Shale gas worth the price?


NY Times:

Natural gas companies have been placing enormous bets on the wells they are drilling, saying they will deliver big profits and provide a vast new source of energy for the United States.

But the gas may not be as easy and cheap to extract from shale formations deep underground as the companies are saying, according to hundreds of industry e-mails and internal documents and an analysis of data from thousands of wells.

In the e-mails, energy executives, industry lawyers, state geologists and market analysts voice skepticism about lofty forecasts and question whether companies are intentionally, and even illegally, overstating the productivity of their wells and the size of their reserves. Many of these e-mails also suggest a view that is in stark contrast to more bullish public comments made by the industry, in much the same way that insiders have raised doubts about previous financial bubbles.

“Money is pouring in” from investors even though shale gas is “inherently unprofitable,” an analyst from PNC Wealth Management, an investment company, wrote to a contractor in a February e-mail. “Reminds you of dot-coms.”

“The word in the world of independents is that the shale plays are just giant Ponzi schemes and the economics just do not work,” an analyst from IHS Drilling Data, an energy research company, wrote in an e-mail on Aug. 28, 2009.

Company data for more than 10,000 wells in three major shale gas formations raise further questions about the industry’s prospects. There is undoubtedly a vast amount of gas in the formations. The question remains how affordably it can be extracted.

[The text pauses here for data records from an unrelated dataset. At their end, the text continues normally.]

(** What the lookup [boneNameMap[boneName]] gives, when it is neither
    [undefined] nor the empty string, in terms of the entries of the map. *)
Lemma Record_get_usable (m : gmap string string) (boneName : string)
    (value : Property string) :
  Record_get m boneName = Some value /\ value <> Own "" <->
  (exists mapped,
     value = Own mapped /\ m !! boneName = Some mapped /\ mapped <> "") \/
  (value = Inherited boneName /\ m !! boneName = None /\
   boneName ∈ Object_prototype).
Proof.
  split.
  - intros [Hget Hne]. destruct value as [mapped|key].
    + left. exists mapped. apply Record_get_own in Hget.
      split; [done|]. split; [done|]. by intros ->.
    + right. by apply Record_get_inherited in Hget as (? & ? & ->).
  - intros [(mapped & -> & Hm & Hne)|(-> & Hm & Hk)].
    + split; [by apply Record_get_own | by intros [= ->]].
    + split; [by apply Record_get_inherited | done].
Qed.

Lemma retargetedTrack_is_Some (m : gmap string string) (t : KeyframeTrack) :
  is_Some (retargetedTrack m t) <->
  exists boneName property,
    parseTrackName (track_name t) = Some (boneName, property) /\
    ((exists mapped,
        m !! boneName = Some mapped /\ mapped <> "" /\
        mapped ∉ Object_prototype) \/
     (m !! boneName = None /\ boneName ∈ Object_prototype)) /\
    property <> "position" /\ property <> "scale" /\ times t <> [].
Proof.
  split.
  - intros [t' (value & corrected & Hout)%retargetedTrack_Some].
    apply trackOutcome_Emitted in Hout
      as (b & p & needed & Hparse & Hget & Hne & Hp1 & Hp2 & Hts & Hn & _).
    exists b, p. split; [done|]. split; [|by repeat split].
    clear Hp1 Hp2 Hts Hparse.
    destruct (proj1 (Record_get_usable m b value) (conj Hget Hne))
      as [(mapped & -> & Hm & Hne')|(-> & Hm & Hk)]; [left | by right].
    exists mapped. do 2 (split; [done|]). intros Hproto.
    assert (Hthrow : needsHandCorrection (Own mapped) p = None)
      by (apply needsHandCorrection_throws; by exists mapped).
    congruence.
  - intros (b & p & Hparse & Hvalue & Hp1 & Hp2 & Hts).
    assert (Hemit : exists value needed,
              Record_get m b = Some value /\ value <> Own "" /\
              needsHandCorrection value p = Some needed).
    { destruct Hvalue as [(mapped & Hm & Hne & Hproto)|[Hm Hk]].
      - destruct (needsHandCorrection (Own mapped) p) as [needed|] eqn:Hn.
        + exists (Own mapped), needed. split; [by apply Record_get_own|].
          split; [by intros [= ->] | done].
        + apply needsHandCorrection_throws in Hn as (? & [= <-] & ?). done.
      - exists (Inherited b), None.
        split; [by apply Record_get_inherited|]. split; [done|].
        apply needsHandCorrection_Inherited. }
    destruct Hemit as (value & needed & Hget & Hne & Hn).
    eexists. apply retargetedTrack_Some.
    exists value, (bool_decide (is_Some needed)).
    apply trackOutcome_Emitted. exists b, p, needed. by repeat split.
Qed.
(* ===== verification/PyNum.v ===== *)
(** * Python numbers of [predict] and [clip] (src/predict.py, lines 42-52)

    The values [predict] computes with are Python ints ([0], the start of
    [sum]; [NUM_MODELS]; the bounds [0] and [10]; the sentinel [-1]) and
    the one-element numpy [float32] arrays that [Booster.predict]
    returns.  Python's operators on them are modelled as the interpreter
    and numpy evaluate them: int with int is exact (Python 2's [/] on
    ints is floor division and raises [ZeroDivisionError] on zero), and
    an int meeting a [float32] array is converted to [float32] (exactly,
    for the small ints of this program) before the IEEE operation.

    [clip] is defined exactly as the source's, over these numbers.  The
    theorems: its result lies between the bounds whenever its argument
    is not NaN; on each branch it returns the bound or the argument; and
    a NaN argument is returned unchanged. *)

From Stdlib Require Import ZArith Floats.
From S2P Require Import Prelude PyFloat.

Open Scope Z_scope.

(** ** Python numbers *)
Inductive pynum :=
  | PyInt (z : Z)
  | PyF32 (x : f32).

(** The IEEE view of a number, for mixed int/float operations. *)
Definition to_f32 (a : pynum) : f32 :=
  match a with PyInt z => f32_of_Z z | PyF32 x => x end.

Definition pynum_is_nan (a : pynum) : bool :=
  match a with PyInt _ => false | PyF32 x => isnan x end.

(** [a + b] *)
Definition py_add (a b : pynum) : pynum :=
  match a, b with
  | PyInt x, PyInt y => PyInt (x + y)
  | _, _ => PyF32 (f32_add (to_f32 a) (to_f32 b))
  end.

(** [a / b] in Python 2: floor division on ints, IEEE division as soon
    as a [float32] array is involved (division by zero gives an infinity
    or NaN there, with a warning and no exception). *)
Definition py_div (a b : pynum) : result pynum :=
  match a, b with
  | PyInt _, PyInt 0 => Err ZeroDivisionError
  | PyInt x, PyInt y => Ok (PyInt (x / y))
  | _, _ => Ok (PyF32 (f32_div (to_f32 a) (to_f32 b)))
  end.

(** [a < b], [a > b], [a <= b]. *)
Definition py_lt (a b : pynum) : bool :=
  match a, b with
  | PyInt x, PyInt y => Z.ltb x y
  | _, _ => f_lt (to_f32 a) (to_f32 b)
  end.

Definition py_gt (a b : pynum) : bool :=
  match a, b with
  | PyInt x, PyInt y => Z.gtb x y
  | _, _ => f_gt (to_f32 a) (to_f32 b)
  end.

Definition py_le (a b : pynum) : bool :=
  match a, b with
  | PyInt x, PyInt y => Z.leb x y
  | _, _ => f_le (to_f32 a) (to_f32 b)
  end.

(** ** [clip] (lines 42-52)

<<
def clip(num, low, high):
    if num < low:
        return low
    if num > high:
        return high
    return num
>> *)
Definition clip (num low high : pynum) : pynum :=
  if py_lt num low then low
  else if py_gt num high then high
  else num.

(** ** Lemmas *)

Lemma to_f32_not_nan a : pynum_is_nan a = false -> isnan (to_f32 a) = false.
Proof. destruct a; [intros; apply f32_of_Z_not_nan | exact id]. Qed.

#[export] Hint Resolve to_f32_not_nan : py.

(** Python's [<=] on non-NaN numbers, as seen through [to_f32] when a
    float is involved. *)
Lemma py_not_lt_le a b :
  pynum_is_nan a = false -> pynum_is_nan b = false ->
  py_lt a b = false -> py_le b a = true.
Proof.
  intros Ha Hb. destruct a as [x|x], b as [y|y]; simpl;
    [rewrite Z.ltb_ge, Z.leb_le; lia|..]; apply f_not_lt_le; auto with py.
Qed.

Lemma py_not_gt_le a b :
  pynum_is_nan a = false -> pynum_is_nan b = false ->
  py_gt a b = false -> py_le a b = true.
Proof.
  intros Ha Hb. destruct a as [x|x], b as [y|y]; simpl;
    [rewrite Z.gtb_ltb, Z.ltb_ge, Z.leb_le; lia|..]; apply f_not_gt_le; auto with py.
Qed.

Lemma py_le_not_lt a b :
  pynum_is_nan a = false -> pynum_is_nan b = false ->
  py_le a b = true -> py_lt b a = false.
Proof.
  intros Ha Hb. destruct a as [x|x], b as [y|y]; simpl;
    [rewrite Z.ltb_ge, Z.leb_le; lia|..]; apply f_le_not_lt; auto with py.
Qed.

Lemma py_le_not_gt a b :
  pynum_is_nan a = false -> pynum_is_nan b = false ->
  py_le a b = true -> py_gt a b = false.
Proof.
  intros Ha Hb. destruct a as [x|x], b as [y|y]; simpl;
    [rewrite Z.gtb_ltb, Z.ltb_ge, Z.leb_le; lia|..];
    rewrite f_gt_lt; apply f_le_not_lt; auto with py.
Qed.

Lemma py_le_refl a : pynum_is_nan a = false -> py_le a a = true.
Proof.
  intros Ha. destruct a as [x|x]; simpl; [apply Z.leb_le; lia|].
  apply f_le_key; [done|done|]. destruct (sf_key x) as [[? ?] ?]; simpl; lia.
Qed.

#[export] Hint Resolve py_not_lt_le py_not_gt_le py_le_not_lt py_le_not_gt py_le_refl : py.

(** For a [float32] argument, every comparison of [clip] is an IEEE
    comparison of [to_f32] values. *)
Lemma py_lt_f32 x b : py_lt (PyF32 x) b = f_lt x (to_f32 b).
Proof. by destruct b. Qed.

Lemma py_gt_f32 x b : py_gt (PyF32 x) b = f_gt x (to_f32 b).
Proof. by destruct b. Qed.

Lemma py_le_f32_l x b : py_le (PyF32 x) b = f_le x (to_f32 b).
Proof. by destruct b. Qed.

Lemma py_le_f32_r a x : py_le a (PyF32 x) = f_le (to_f32 a) x.
Proof. by destruct a. Qed.

#[export] Hint Rewrite py_lt_f32 py_gt_f32 py_le_f32_l py_le_f32_r : py_rw.

(** Above [hi] excludes below [lo] when [lo <= hi] in [float32]. *)
Lemma py_gt_not_lt x lo hi :
  isnan x = false -> pynum_is_nan lo = false -> pynum_is_nan hi = false ->
  f_le (to_f32 lo) (to_f32 hi) = true -> py_gt (PyF32 x) hi = true ->
  py_lt (PyF32 x) lo = false.
Proof.
  intros Hx Hlo Hhi Hle. rewrite py_gt_f32, py_lt_f32, f_gt_lt. intros Hgt.
  apply f_le_not_lt; auto with py.
  apply (f_le_trans _ (to_f32 hi)); auto using f_lt_le with py.
Qed.

(** ** Bounds of [clip]

    For a [float32] argument that is not NaN and bounds that Python finds
    ordered (as ints and as [float32] values), the result of [clip] lies
    between the bounds under Python's [<=]. *)
Lemma clip_bounds x lo hi :
  isnan x = false -> pynum_is_nan lo = false -> pynum_is_nan hi = false ->
  py_le lo hi = true -> f_le (to_f32 lo) (to_f32 hi) = true ->
  py_le lo (clip (PyF32 x) lo hi) = true /\ py_le (clip (PyF32 x) lo hi) hi = true.
Proof.
  intros Hx Hlo Hhi Hle Hlef. unfold clip.
  destruct (py_lt (PyF32 x) lo) eqn:Elt; [auto with py|].
  destruct (py_gt (PyF32 x) hi) eqn:Egt; [auto with py|].
  split; [apply py_not_lt_le | apply py_not_gt_le]; auto.
Qed.

(** C9: [clip] on each branch.  For a [float32] argument [x] that is not
    NaN and ordered bounds [lo <= hi]: if [x < lo] it returns [lo]; if
    [x > hi] it returns [hi]; if [lo <= x <= hi] it returns [x]
    unchanged. *)
Theorem clip_spec x lo hi :
  isnan x = false -> pynum_is_nan lo = false -> pynum_is_nan hi = false ->
  f_le (to_f32 lo) (to_f32 hi) = true ->
  (py_lt (PyF32 x) lo = true -> clip (PyF32 x) lo hi = lo) /\
  (py_gt (PyF32 x) hi = true -> clip (PyF32 x) lo hi = hi) /\
  (py_le lo (PyF32 x) = true -> py_le (PyF32 x) hi = true -> clip (PyF32 x) lo hi = PyF32 x).
Proof.
  intros Hx Hlo Hhi Hlef. unfold clip. split; [|split].
  - by intros ->.
  - intros Hgt. by rewrite (py_gt_not_lt x lo hi), Hgt.
  - intros Hl Hh. rewrite (py_le_not_lt lo (PyF32 x)), (py_le_not_gt (PyF32 x) hi); auto.
Qed.

(** The [float32] values of the spec's clipping examples. *)
Definition f32_7_3 : f32 := f64_to_f32 (Prim2SF 0x1.d333333333333p+2%float).

(** The spec's examples: a mean of [-5] gives [0], [15] gives [10], and
    [7.3] is returned unchanged. *)
Lemma clip_spec_witness :
  clip (PyF32 (f32_of_Z (-5))) (PyInt 0) (PyInt 10) = PyInt 0 /\
  clip (PyF32 (f32_of_Z 15)) (PyInt 0) (PyInt 10) = PyInt 10 /\
  clip (PyF32 f32_7_3) (PyInt 0) (PyInt 10) = PyF32 f32_7_3.
Proof.
  split; [|split].
  - apply (clip_spec (f32_of_Z (-5)) (PyInt 0) (PyInt 10)); vm_compute; reflexivity.
  - apply (clip_spec (f32_of_Z 15) (PyInt 0) (PyInt 10)); vm_compute; reflexivity.
  - apply (clip_spec f32_7_3 (PyInt 0) (PyInt 10)); vm_compute; reflexivity.
Defined.

(** C10: a NaN argument passes through [clip] unchanged, whatever the
    bounds: both comparisons are false on NaN.  The result is then not
    in [[0, 10]]. *)
Theorem clip_nan lo hi : clip (PyF32 S754_nan) lo hi = PyF32 S754_nan.
Proof. unfold clip. by rewrite py_lt_f32, py_gt_f32. Qed.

The data show that while there are some very active wells, they are often surrounded by vast zones of less-productive wells that in some cases cost more to drill and operate than the gas they produce is worth. Also, the amount of gas produced by many of the successful wells is falling much faster than initially predicted by energy companies, making it more difficult for them to turn a profit over the long run.

If the industry does not live up to expectations, the impact will be felt widely. Federal and state lawmakers are considering drastically increasing subsidies for the natural gas business in the hope that it will provide low-cost energy for decades to come.

...
This is not an industry that needs subsidies. The proposals involve using the excess gas for transportation fuel and the infrastructure cost. But new gas to liquid technology would make those cost unnecessary because the gas would be converted to transportation fuels at refineries and then enter the normal supply chain.

I suspect that some of the concern in these internal documents is over the falling price of gas making some wells uneconomic. That is a constant worry for industry is is why some oil well are shut in when prices decline. The GTL technology mentioned above would not be economically viable if the price of oil dropped below $20 a barrel.

The Times has been hostile to the natural gas drilling because it undermines their support for less efficient alternative energy that would be priced out of the market. This is not the first story they have used to push that agenda. Th is something that should be kept in mind when considering their credibility on any anti gas story.